NHS Blood and Transplant operates websites in the NHS portfolio.
If you want an idea of how bad some of the rest of tne NHS has been, have a look now (26/08/2018) as it still includes a lot of tracking and advertisers. NHS England and NHS Digital have removed some of the similar tracking.
The privacy policy and cookie policy do not explain the extent to which you are tracked and instead go as far as to lie and suggest you are not tracked.
NHS BT has user accounts, and therefore collects user data.
When they collect the data they don’t protect access control from third party advertisers loading JavaScript.
For example, Facebook can not only track that you’ve signed up to blood.co.uk from cookies, they have access to read your email, date of birth, ethnicity, email, name and maybe more (I haven’t explored all features).
Cookies cannot be used to identify you personally: A lie. One of the primary purposes of cookies is identification for authentication purposes.
_Analysing data, anonymously..,” : misleading, as there is a identifiable tracking too
“We hold cookie information for 30 days before the cookie expires.” : but they also state below they know that some cookies are stored for one year.

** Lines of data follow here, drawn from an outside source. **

Definition concreate (s : list Z) : prog unit :=
  pfor (count 40) (fun i =>
    let file := [67; num_char i; 0] in
    unlink file;;
    pid ← fork;
    (if truthy pid && (i mod 3 =? 1) then link (lit "C0") file;; Pret tt
     else if (pid =? 0) && (i mod 5 =? 1) then link (lit "C0") file;; Pret tt
     else
       fd ← open file rdwr;
       check (fd <? 0) "concreate create %s failed\n" [name file];;
       close fd;;
       Pret tt);;
    if pid =? 0 then Pexit 0
    else ' (_, xstatus) ← call Uwait; pwhen (negb (xstatus =? 0)) (Pexit 1));;
  fd ← open (lit ".") 0;
  n ← concreate_list s fd;
  close fd;;
  check (negb (n =? 40)) "%s: concreate not enough files in directory listing\n" [name s];;
  pfor (count 40) (fun i =>
    let file := [67; num_char i; 0] in
    pid ← fork;
    check (pid <? 0) "%s: fork failed\n" [name s];;
    (if ((i mod 3 =? 0) && (pid =? 0)) || ((i mod 3 =? 1) && negb (pid =? 0)) then
       pfor (seq 0 6) (fun _ => fd ← open file 0; close fd;; Pret tt)
     else pfor (seq 0 6) (fun _ => unlink file;; Pret tt));;
    if pid =? 0 then Pexit 0 else wait0;; Pret tt).

Definition linkunlink (s : list Z) : prog unit :=
  unlink (lit "x");;
  pid ← fork;
  check (pid <? 0) "%s: fork failed\n" [name s];;
  pfold (seq 0 100) (if truthy pid then 1 else 97) (fun x _ =>
    let x := u32 (x * 1103515245 + 12345) in
    (if x mod 3 =? 0 then fd ← open (lit "x") rdwr; close fd;; Pret tt
     else if x mod 3 =? 1 then link (lit "cat") (lit "x");; Pret tt
     else unlink (lit "x");; Pret tt);;
    Pret (true, x));;
  if truthy pid then wait0;; Pret tt else Pexit 0.

(** [subdir]: a tree is made, walked, refuses what is wrong, and is removed. *)
Definition subdir_make (s : list Z) : prog unit :=
  unlink (lit "ff");;
  r ← mkdir (lit "dd");
  check (negb (r =? 0)) "%s: mkdir dd failed\n" [name s];;
  fd ← open (lit "dd/ff") rdwr;
  check (fd <? 0) "%s: create dd/ff failed\n" [name s];;
  write fd (chars "ff");;
  close fd;;
  r ← unlink (lit "dd");
  check (0 <=? r) "%s: unlink dd (non-empty dir) succeeded!\n" [name s];;
  r ← mkdir (lit "/dd/dd");
  check (negb (r =? 0)) "%s: subdir mkdir dd/dd failed\n" [name s];;
  fd ← open (lit "dd/dd/ff") rdwr;
  check (fd <? 0) "%s: create dd/dd/ff failed\n" [name s];;
  write fd (chars "FF");;
  close fd;;
  fd ← open (lit "dd/dd/../ff") 0;
  check (fd <? 0) "%s: open dd/dd/../ff failed\n" [name s];;
  ' (cc, buf) ← read fd buf0 BUFSZ;
  check (negb (cc =? 2) || negb (bool_decide (buf !! 0%nat = Some 102))) "%s: dd/dd/../ff wrong content\n" [name s];;
  close fd;;
  r ← link (lit "dd/dd/ff") (lit "dd/dd/ffff");
  check (negb (r =? 0)) "%s: link dd/dd/ff dd/dd/ffff failed\n" [name s];;
  r ← unlink (lit "dd/dd/ff");
  check (negb (r =? 0)) "%s: unlink dd/dd/ff failed\n" [name s];;
  r ← open (lit "dd/dd/ff") O_RDONLY;
  check (0 <=? r) "%s: open (unlinked) dd/dd/ff succeeded\n" [name s].

Definition subdir_walk (s : list Z) : prog unit :=
  r ← chdir (lit "dd");
  check (negb (r =? 0)) "%s: chdir dd failed\n" [name s];;
  r ← chdir (lit "dd/../../dd");
  check (negb (r =? 0)) "%s: chdir dd/../../dd failed\n" [name s];;
  r ← chdir (lit "dd/../../../dd");
  check (negb (r =? 0)) "%s: chdir dd/../../../dd failed\n" [name s];;
  r ← chdir (lit "./..");
  check (negb (r =? 0)) "%s: chdir ./.. failed\n" [name s];;
  fd ← open (lit "dd/dd/ffff") 0;
  check (fd <? 0) "%s: open dd/dd/ffff failed\n" [name s];;
  ' (n, _) ← read fd buf0 BUFSZ;
  check (negb (n =? 2)) "%s: read dd/dd/ffff wrong len\n" [name s];;
  close fd;;
  r ← open (lit "dd/dd/ff") O_RDONLY;
  check (0 <=? r) "%s: open (unlinked) dd/dd/ff succeeded!\n" [name s].

Definition subdir_refuse (s : list Z) : prog unit :=
  r ← open (lit "dd/ff/ff") rdwr;
  check (0 <=? r) "%s: create dd/ff/ff succeeded!\n" [name s];;
  r ← open (lit "dd/xx/ff") rdwr;
  check (0 <=? r) "%s: create dd/xx/ff succeeded!\n" [name s];;
  r ← open (lit "dd") O_CREATE;
  check (0 <=? r) "%s: create dd succeeded!\n" [name s];;
  r ← open (lit "dd") O_RDWR;
  check (0 <=? r) "%s: open dd rdwr succeeded!\n" [name s];;
  r ← open (lit "dd") O_WRONLY;
  check (0 <=? r) "%s: open dd wronly succeeded!\n" [name s];;
  r ← link (lit "dd/ff/ff") (lit "dd/dd/xx");
  check (r =? 0) "%s: link dd/ff/ff dd/dd/xx succeeded!\n" [name s];;
  r ← link (lit "dd/xx/ff") (lit "dd/dd/xx");
  check (r =? 0) "%s: link dd/xx/ff dd/dd/xx succeeded!\n" [name s];;
  r ← link (lit "dd/ff") (lit "dd/dd/ffff");
  check (r =? 0) "%s: link dd/ff dd/dd/ffff succeeded!\n" [name s];;
  r ← mkdir (lit "dd/ff/ff");
  check (r =? 0) "%s: mkdir dd/ff/ff succeeded!\n" [name s];;
  r ← mkdir (lit "dd/xx/ff");
  check (r =? 0) "%s: mkdir dd/xx/ff succeeded!\n" [name s];;
  r ← mkdir (lit "dd/dd/ffff");
  check (r =? 0) "%s: mkdir dd/dd/ffff succeeded!\n" [name s];;
  r ← unlink (lit "dd/xx/ff");
  check (r =? 0) "%s: unlink dd/xx/ff succeeded!\n" [name s];;
  r ← unlink (lit "dd/ff/ff");
  check (r =? 0) "%s: unlink dd/ff/ff succeeded!\n" [name s];;
  r ← chdir (lit "dd/ff");
  check (r =? 0) "%s: chdir dd/ff succeeded!\n" [name s];;
  r ← chdir (lit "dd/xx");
  check (r =? 0) "%s: chdir dd/xx succeeded!\n" [name s].

Definition subdir_remove (s : list Z) : prog unit :=
  r ← unlink (lit "dd/dd/ffff");
  check (negb (r =? 0)) "%s: unlink dd/dd/ff failed\n" [name s];;
  r ← unlink (lit "dd/ff");
  check (negb (r =? 0)) "%s: unlink dd/ff failed\n" [name s];;
  r ← unlink (lit "dd");
  check (r =? 0) "%s: unlink non-empty dd succeeded!\n" [name s];;
  r ← unlink (lit "dd/dd");
  check (r <? 0) "%s: unlink dd/dd failed\n" [name s];;
  r ← unlink (lit "dd");
  check (r <? 0) "%s: unlink dd failed\n" [name s].

Definition subdir (s : list Z) : prog unit :=
  subdir_make s;; subdir_walk s;; subdir_refuse s;; subdir_remove s.

Definition bigwrite (s : list Z) : prog unit :=
  unlink (lit "bigwrite");;
  pfor (steps 499 ((MAXOPBLOCKS + 2) * BSIZE) 471) (fun sz =>
    fd ← open (lit "bigwrite") rdwr;
    check (fd <? 0) "%s: cannot create bigwrite\n" [name s];;
    pfor (seq 0 2) (fun _ =>
      cc ← write fd (take (Z.to_nat sz) buf0);
      check (negb (cc =? sz)) "%s: write(%d) ret %d\n" [name s; UInt sz; UInt cc]);;
    close fd;;
    unlink (lit "bigwrite");;
    Pret tt).

(** The loop that reads the file back, with [i], [total] and [buf]. *)
Definition bigfile_read (s : list Z) (fd : Z) : prog Z :=
  ' (_, total, _) ← ploop fuel (0, 0, buf0) (fun '(i, total, buf) =>
    ' (cc, buf) ← read fd buf 300;
    check (cc <? 0) "%s: read bigfile failed\n" [name s];;
    if cc =? 0 then Pret (false, (i, total, buf)) else
    check (negb (cc =? 300)) "%s: short read bigfile\n" [name s];;
    check (negb (bool_decide (buf !! 0%nat = Some (i / 2))) || negb (bool_decide (buf !! 299%nat = Some (i / 2))))
      "%s: read bigfile wrong data\n" [name s];;
    Pret (true, (s32 (i + 1), s32 (total + cc), buf)));
  Pret total.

Cookie details copied from the expanded parts:
Main Cookies
Cookies
Domains
Lifespan
Purpose
_utma, _utmb, _utam, _utmc, _utmz
nhs.uk, blood.co.uk, google.com
Up to six months
NHSBT uses Google Analytics cookies to record information about which pages you have landed on and how you have navigated through the site. This data enables us to understand: - Which pages are most popular - Which pages people visit on the site - Which internet browsers are being used - How visitors prefer to use our websites - The information gathered is not shared with any other third party.
cookie, ASP.NET_SessionID
nhs.uk, blood.co.uk
session (a visit)
This cookie is set to ensure the user does not have any disruption to their user experience while accessing an NHSBT website. This cookie holds no personal information, but helps us provide our users with an uninterrupted journey through the website.
sifrFetch
nhs.uk, blood.co.uk
session (a visit)
This cookie is used for sIFR (Scalable Inman Flash Replacement) to display custom fonts. This cookie indicates whether the browser supports Flash and thus sIFR or not. It is deleted when the browser is closed.
nhsbt_user_cookie
Blood Donation digital service at blood.co.uk
1 year
Remembers a user’s name when someone has logged into their account.
sf
Blood Donation digital service at blood.co.uk
Cookie is deleted on browser closure
Created when a location search is carried out before signing in. This enables the site to continue a search after login.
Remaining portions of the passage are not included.